Lemma decompress_complete input o output :
  len input < 2 ^ 63 -> len output < 2 ^ 63 -> 0 < len output -> len o = len output -> block_of input o ->
  decompress input output = (o, Ok tt).
Proof.
  intros Hi Hl Hp Hlo (low & Hlow & ss & last & -> & Hlast & Hv & Ho).
  set (input := encode ss ++ encode_last low last) in *. rewrite Hlo in Hv. unfold decompress.
  assert (seqs_end 0 ss + len last = len output) as Hend.
  { rewrite <- Hlo, Ho, len_app. f_equal. symmetry. by eapply len_expand_from. }
  pose proof (seqs_end_more _ _ _ Hv).
  assert (Z.of_nat (length ss) < len input) as Hfuel.
  { unfold input. clear. induction ss as [|s ss IH].
    - change (encode [] ++ encode_last low last) with (encode_last low last). unfold encode_last, len. cbn. lia.
    - change (encode (s :: ss)) with (encode_seq s ++ encode ss). rewrite <- app_assoc, len_app.
      assert (1 <= len (encode_seq s)) by (unfold encode_seq, len; cbn; lia). cbn [length]. lia. }
  rewrite (proj2 (Z.eqb_neq (len input) 0)), (proj2 (Z.eqb_neq (len output) 0)) by lia.
  rewrite (decompress_loop_complete _ _ _ _ _ _ ss low last); try (done || lia); [|unfold len in *; lia].
  by rewrite Ho.
Qed.
Lemma compress_loop_ok fuel ss anchor position misses s :
  prog ss anchor s -> anchor <= position -> 0 <= misses < 2 ^ 32 -> len source - position < Z.of_nat fuel -> 0 < Z.of_nat fuel ->
  post (compress_loop fuel source (len source - 5) (len source - 12) anchor position misses s)
    (fun s' a => exists ss', prog ss' a s') short.
Proof.
  revert ss anchor position misses s. induction fuel as [|fuel IH]; intros ss anchor position misses s Hp Ha Hm Hf Hf0; [lia|].
  cbn [compress_loop]. destruct (Z.leb_spec position (len source - 12)); [|by exists ss].
  eapply post_bind; [by apply (compress_turn_ok ss)|].
  intros s' [[a p] m] ((ss' & Hp') & ? & ? & ?). eapply IH; try done; lia.
Qed.
End compressing.

(** ** The whole source *)

(** The code of the block stands at the beginning of the output, which is
    otherwise as it was; or there was less room than [bound]. *)
Definition compressed (source output : list Z) (size : nat) (s : work) (n : Z) : Prop :=
  exists data, n = len data /\ n <= len output /\ n <= bound (len source) /\ 0 < n /\ block_is 0 data source /\
    Forall byte data /\ buffer s.1 = splice output 0 data /\ length s.2 = size.
(* ===== verification/ZramSpec.v ===== *)
(** * What the compressed disk promises

    Whatever the allocator answers, the disk behaves as an array of bytes:
    reads never fail, a write that fails has written its first pages and
    nothing else, a discard zeroes the whole pages it covers, and the counters
    and the memory stay exact.  The disk is a driver of the block layer. *)

From S2P Require Import Prelude Block RustStd Lz4 Lz4Format Lz4Compress Lz4Spec Zram ZramAttr ZramOk.

(** ** Slices of slices *)

Lemma slice_add {A} (l : list A) i a b : 0 <= i -> 0 <= a -> 0 <= b -> slice l i (a + b) = slice l i a ++ slice l (i + a) b.
Proof.
  intros. unfold slice. rewrite !Z2Nat.inj_add by lia. rewrite <- drop_drop. symmetry. apply take_take_drop.
Qed.

Lemma slice_slice {A} (l : list A) i n j k : 0 <= i -> 0 <= j -> 0 <= k -> j + k <= n -> slice (slice l i n) j k = slice l (i + j) k.
Proof.
  intros. unfold slice. rewrite skipn_firstn_comm, take_take, drop_drop. f_equal; [lia|f_equal; lia].
Qed.

(** A change inside a page is a change of the disk. *)
Lemma splice_inner {A} (l m : list A) i n j :
  0 <= i -> 0 <= j -> j + len m <= n -> i + n <= len l -> splice l i (splice (slice l i n) j m) = splice l (i + j) m.
Proof.
  intros Hi Hj Hm Hl. unfold len in *. assert (Z.of_nat (length (slice l i n)) = n) as En by (apply length_slice; lia).
  apply list_eq. intros k. rewrite !lookup_splice by (rewrite ?length_splice; lia). rewrite length_splice by lia.
  repeat case_decide; try lia; rewrite ?lookup_slice by lia; (done || (f_equal; lia)).
Qed.
(* ===== verification/Elf.v ===== *)
(** * Planning an ELF image (kernel/rust/elf/src/lib.rs and ffi.rs)

    Before the kernel maps a program it plans it: the headers are parsed and
    checked, every loadable segment is placed, and the result is handed to
    core/elf.c as it is.  The functions are the Rust code's, with every check
    in its order and every checked addition. *)

From S2P Require Import Prelude RustStd.

Definition HEADER_SIZE : Z := 64.
Definition PROGRAM_SIZE : Z := 56.
Definition PAGE_SIZE : Z := 4096.
Definition LOWEST_ADDRESS : Z := 65536.
Definition MAX_HEADER_SPAN : Z := 65536.
Definition MAX_INTERP_SIZE : Z := 4096.
Definition ET_EXEC : Z := 2.
Definition ET_DYN : Z := 3.
Definition PT_LOAD : Z := 1.
Definition PT_INTERP : Z := 3.
Definition PF_X : Z := 1.
Definition PF_W : Z := 2.

Inductive elf_error :=
  | ElfTruncated | ElfIdent | ElfKind | ElfMachine | ElfLayout | ElfProgram | ElfInterp | ElfRange | ElfEntry | ElfPhdr.

Record Header := MkHeader { h_kind : Z; h_entry : Z; h_phoff : Z; h_phnum : Z }.

Record Program := MkProgram {
  p_kind : Z; p_flags : Z; p_offset : Z; p_vaddr : Z; p_filesz : Z; p_memsz : Z; p_align : Z }.

Record Plan := MkPlan {
  plan_kind : Z; plan_phnum : Z; load_count : Z; load_bias : Z; entry : Z; phdr : Z; image_start : Z; image_end : Z;
  interp_offset : Z; interp_size : Z }.

Record Segment := MkSegment {
  address : Z; file_offset : Z; file_size : Z; memory_size : Z; page_start : Z; page_end : Z; writable : bool; executable : bool }.

Record Target := MkTarget { machine : Z; user_limit : Z }.

(** ** Reading fields *)

Definition field (bytes : list Z) (at_ n : Z) : option (list Z) :=
  match checked_add at_ n with
  | Some end_ => get_range bytes at_ end_
  | None => None
  end.

Definition read_le (bytes : list Z) (at_ n : Z) : option Z := le_join <$> field bytes at_ n.

Definition page_down (value : Z) : Z := Z.land value (u64 (Z.lnot (PAGE_SIZE - 1))).
Definition page_up (value : Z) : option Z :=
  match checked_add value (PAGE_SIZE - 1) with
  | Some v => Some (page_down v)
  | None => None
  end.

Definition table_size (phnum : Z) : Z := Z.min (phnum * 56) UINT64_MAX.

Definition parse_header (bytes : list Z) (file_size machine : Z) : outcome elf_error Header :=
  if (file_size <? 64) || (len bytes <? HEADER_SIZE) then Err ElfTruncated
  else
    ident <-? or_err (field bytes 0 16) ElfTruncated;;
    if negb (bool_decide (take 4 ident = [127; 69; 76; 70])) then Err ElfIdent
    else if negb (bool_decide (slice ident 4 3 = [2; 1; 1])) then Err ElfIdent
    else
      kind <-? or_err (read_le bytes 16 2) ElfTruncated;;
      if negb (kind =? ET_EXEC) && negb (kind =? ET_DYN) then Err ElfKind
      else
        m <-? or_err (read_le bytes 18 2) ElfTruncated;;
        if negb (m =? machine) then Err ElfMachine
        else
          version <-? or_err (read_le bytes 20 4) ElfTruncated;;
          if negb (version =? 1) then Err ElfIdent
          else
            entry <-? or_err (read_le bytes 24 8) ElfTruncated;;
            phoff <-? or_err (read_le bytes 32 8) ElfTruncated;;
            ehsize <-? or_err (read_le bytes 52 2) ElfTruncated;;
            phentsize <-? or_err (read_le bytes 54 2) ElfTruncated;;
            phnum <-? or_err (read_le bytes 56 2) ElfTruncated;;
            if negb (ehsize =? HEADER_SIZE) || negb (phentsize =? PROGRAM_SIZE) || (phnum =? 0) then Err ElfLayout
            else
              room <-? or_err (checked_sub file_size phoff) ElfLayout;;
              if room <? table_size phnum then Err ElfLayout
              else Ok (MkHeader kind entry phoff phnum).

Definition header_span (bytes : list Z) (file_size machine : Z) : outcome elf_error Z :=
  header <-? parse_header bytes file_size machine;;
  span <-? or_err (checked_add (h_phoff header) (table_size (h_phnum header))) ElfLayout;;
  if (file_size <? span) || (MAX_HEADER_SPAN <? span) then Err ElfLayout else Ok span.

Definition program (bytes : list Z) (header : Header) (index : Z) : option Program :=
  match checked_add (h_phoff header) (index * PROGRAM_SIZE) with
  | None => None
  | Some at_ =>
      match field bytes at_ PROGRAM_SIZE with
      | None => None
      | Some e =>
          kind ← read_le e 0 4; flags ← read_le e 4 4; offset ← read_le e 8 8; vaddr ← read_le e 16 8;
          filesz ← read_le e 32 8; memsz ← read_le e 40 8; align ← read_le e 48 8;
          Some (MkProgram kind flags offset vaddr filesz memsz align)
      end
  end.

(** ** Checking and placing programs *)

Definition within_file (offset size file_size : Z) : bool :=
  match checked_sub file_size offset with
  | Some room => size <=? room
  | None => false
  end.

Definition is_power_of_two (a : Z) : bool := negb (a =? 0) && (Z.land a (a - 1) =? 0).

Definition check_program (p : Program) (file_size : Z) : outcome elf_error unit :=
  if p_memsz p <? p_filesz p then Err ElfProgram
  else if negb (p_filesz p =? 0) && negb (within_file (p_offset p) (p_filesz p) file_size) then Err ElfProgram
  else if (1 <? p_align p) && negb (is_power_of_two (p_align p)) then Err ElfProgram
  else if negb (Z.land (p_vaddr p) (PAGE_SIZE - 1) =? Z.land (p_offset p) (PAGE_SIZE - 1)) then Err ElfProgram
  else
    end_ <-? or_err (checked_add (p_vaddr p) (p_memsz p)) ElfProgram;;
    _ <-? or_err (page_up end_) ElfRange;;
    Ok tt.

Definition segment (p : Program) (load_bias : Z) (target : Target) : outcome elf_error Segment :=
  address <-? or_err (checked_add (p_vaddr p) load_bias) ElfRange;;
  end_ <-? or_err (checked_add address (p_memsz p)) ElfRange;;
  if (address <? LOWEST_ADDRESS) || (user_limit target <=? address) then Err ElfRange
  else if saturating_sub (user_limit target) address <? p_memsz p then Err ElfRange
  else
    top <-? or_err (page_up end_) ElfRange;;
    Ok (MkSegment address (p_offset p) (p_filesz p) (p_memsz p) (page_down address) top
          (negb (Z.land (p_flags p) PF_W =? 0)) (negb (Z.land (p_flags p) PF_X =? 0))).

(** ** The plan *)

(** What the first loop over the programs collects: [lowest], [highest],
    [load_count] and [interp]. *)
Record survey := Survey { lowest : Z; highest : Z; loads : Z; interp : option (Z * Z) }.

Definition survey_program (p : Program) (file_size : Z) (s : survey) : outcome elf_error survey :=
  if p_kind p =? PT_INTERP then
    if (p_filesz p <? 2) || (MAX_INTERP_SIZE <? p_filesz p) || negb (within_file (p_offset p) (p_filesz p) file_size)
    then Err ElfInterp
    else
      match interp s with
      | Some _ => Err ElfInterp
      | None => Ok (Survey (lowest s) (highest s) (loads s) (Some (p_offset p, p_filesz p)))
      end
  else if negb (p_kind p =? PT_LOAD) then Ok s
  else
    _ <-? check_program p file_size;;
    count <-? or_err (if loads s + 1 <? 2 ^ 16 then Some (loads s + 1) else None) ElfProgram;;
    end_ <-? or_err (match checked_add (p_vaddr p) (p_memsz p) with Some e => page_up e | None => None end) ElfRange;;
    Ok (Survey (Z.min (lowest s) (page_down (p_vaddr p))) (Z.max (highest s) end_) count (interp s)).

(** [for index in 0..header.phnum], from [index] on. *)
Fixpoint survey_loop (n : nat) (bytes : list Z) (header : Header) (file_size index : Z) (s : survey) : outcome elf_error survey :=
  match n with
  | O => Ok s
  | S n =>
      p <-? or_err (program bytes header index) ElfTruncated;;
      s <-? survey_program p file_size s;;
      survey_loop n bytes header file_size (index + 1) s
  end.

(** The second loop: [entry_mapped] and [phdr]. *)
Definition place_program (p : Program) (header : Header) (load_bias entry : Z) (target : Target) (s : bool * Z)
  : outcome elf_error (bool * Z) :=
  if negb (p_kind p =? PT_LOAD) then Ok s
  else
    placed <-? segment p load_bias target;;
    let mapped := s.1 || ((page_start placed <=? entry) && (entry <? page_end placed)) in
    if s.2 =? 0 then
      match checked_sub (h_phoff header) (p_offset p) with
      | Some relative =>
          if (relative <=? p_filesz p) && (table_size (h_phnum header) <=? saturating_sub (p_filesz p) relative)
          then phdr <-? or_err (checked_add (address placed) relative) ElfRange;; Ok (mapped, phdr)
          else Ok (mapped, s.2)
      | None => Ok (mapped, s.2)
      end
    else Ok (mapped, s.2).

Fixpoint place_loop (n : nat) (bytes : list Z) (header : Header) (load_bias entry : Z) (target : Target) (index : Z) (s : bool * Z)
  : outcome elf_error (bool * Z) :=
  match n with
  | O => Ok s
  | S n =>
      p <-? or_err (program bytes header index) ElfTruncated;;
      s <-? place_program p header load_bias entry target s;;
      place_loop n bytes header load_bias entry target (index + 1) s
  end.

Record Image := MkImage { i_bytes : list Z; i_header : Header; i_plan : Plan; i_target : Target }.

Definition plan (bytes : list Z) (file_size preferred_base : Z) (target : Target) : outcome elf_error Image :=
  header <-? parse_header bytes file_size (machine target);;
  span <-? header_span bytes file_size (machine target);;
  if len bytes <? span then Err ElfTruncated
  else
    s <-? survey_loop (Z.to_nat (h_phnum header)) bytes header file_size 0 (Survey UINT64_MAX 0 0 None);;
    if (loads s =? 0) || (lowest s =? UINT64_MAX) || (highest s <=? lowest s) then Err ElfProgram
    else if negb (Z.land preferred_base (PAGE_SIZE - 1) =? 0) then Err ElfRange
    else
      load_bias <-? (if h_kind header =? ET_EXEC
                     then if lowest s <? LOWEST_ADDRESS then Err ElfRange else Ok 0
                     else or_err (checked_sub preferred_base (lowest s)) ElfRange);;
      image_end <-? or_err (checked_add (highest s) load_bias) ElfRange;;
      if user_limit target <? image_end then Err ElfRange
      else
        image_start <-? or_err (checked_add (lowest s) load_bias) ElfRange;;
        entry <-? or_err (checked_add (h_entry header) load_bias) ElfEntry;;
        placed <-? place_loop (Z.to_nat (h_phnum header)) bytes header load_bias entry target 0 (false, 0);;
        let '(entry_mapped, phdr) := placed in
        if (entry <? LOWEST_ADDRESS) || (user_limit target <=? entry) || negb entry_mapped then Err ElfEntry
        else if (match interp s with Some _ => true | None => false end) && (phdr =? 0) then Err ElfPhdr
        else
          let '(interp_offset, interp_size) := default (0, 0) (interp s) in
          Ok (MkImage bytes header
                (MkPlan (h_kind header) (h_phnum header) (loads s) load_bias entry phdr image_start image_end
                   interp_offset interp_size) target).

(** The segments, in the order of the programs. *)
Definition segments (image : Image) : list Segment :=
  omap (fun index =>
      match program (i_bytes image) (i_header image) index with
      | Some p =>
          if p_kind p =? PT_LOAD then
            match segment p (load_bias (i_plan image)) (i_target image) with
            | Ok s => Some s
            | _ => None
            end
          else None
      | None => None
      end)
    (seqZ 0 (h_phnum (i_header image))).

Definition interp_path_valid (path : list Z) : bool :=
  match rev path with
  | 0 :: text =>
      let text := rev text in
      match text with
      | c :: _ => (c =? 47) && forallb (fun b => negb (b =? 0)) text
      | [] => false
      end
  | _ => false
  end.

(** ** The interface to C

    A pointer is NULL or the memory from it on. *)

Definition ffi_slice (pointer : option (list Z)) (length : Z) : list Z :=
  match pointer with
  | None => []
  | Some memory => if (length =? 0) || (2 ^ 63 - 1 <? length) then [] else take (Z.to_nat length) memory
  end.

Definition tunix_elf_header_span (header : option (list Z)) (length file_size machine : Z) : Z :=
  match header_span (ffi_slice header length) file_size machine with
  | Ok span => if span <? 2 ^ 63 then span else -1
  | _ => -1
  end.

(** [for segment in image.segments()]: the array as it is left, how many were
    written, and whether the loop returned early. *)
Fixpoint write_segments (ss : list Segment) (written capacity : Z) (out : list Segment) : list Segment * Z * bool :=
  match ss with
  | [] => (out, written, true)
  | s :: ss =>
      if capacity <=? written then (out, written, false)
      else write_segments ss (saturating_add written 1) capacity (<[Z.to_nat written := s]> out)
  end.

(** The plan, the array of segments, and the result; [out] is not NULL. *)
Definition tunix_elf_plan (headers : option (list Z)) (length file_size machine preferred_base user_limit : Z)
  (out : Plan) (array : option (list Segment)) (capacity : Z) : Plan * option (list Segment) * Z :=
  match plan (ffi_slice headers length) file_size preferred_base (MkTarget machine user_limit) with
  | Ok image =>
      match array with
      | None => (i_plan image, None, 0)
      | Some a =>
          if capacity <? load_count (i_plan image) then (i_plan image, Some a, 0)
          else
            let '(a, written, ended) := write_segments (segments image) 0 capacity a in
            (i_plan image, Some a, if ended && (written =? load_count (i_plan image)) then 0 else -1)
      end
  | _ => (out, array, -1)
  end.

Definition tunix_elf_interp_valid (path : option (list Z)) (length : Z) : Z :=
  if interp_path_valid (ffi_slice path length) then 1 else 0.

--------------------

For this task, write out exactly the lines of the entries above, starting at the line with "0 :: text =>" and ending at the line with "(** The plan, the", both included, and no others.

  | 0 :: text =>
      let text := rev text in
      match text with
      | c :: _ => (c =? 47) && forallb (fun b => negb (b =? 0)) text
      | [] => false
      end
  | _ => false
  end.

(** ** The interface to C

    A pointer is NULL or the memory from it on. *)

Definition ffi_slice (pointer : option (list Z)) (length : Z) : list Z :=
  match pointer with
  | None => []
  | Some memory => if (length =? 0) || (2 ^ 63 - 1 <? length) then [] else take (Z.to_nat length) memory
  end.

Definition tunix_elf_header_span (header : option (list Z)) (length file_size machine : Z) : Z :=
  match header_span (ffi_slice header length) file_size machine with
  | Ok span => if span <? 2 ^ 63 then span else -1
  | _ => -1
  end.

(** [for segment in image.segments()]: the array as it is left, how many were
    written, and whether the loop returned early. *)
Fixpoint write_segments (ss : list Segment) (written capacity : Z) (out : list Segment) : list Segment * Z * bool :=
  match ss with
  | [] => (out, written, true)
  | s :: ss =>
      if capacity <=? written then (out, written, false)
      else write_segments ss (saturating_add written 1) capacity (<[Z.to_nat written := s]> out)
  end.

(** The plan, the array of segments, and the result; [out] is not NULL. *)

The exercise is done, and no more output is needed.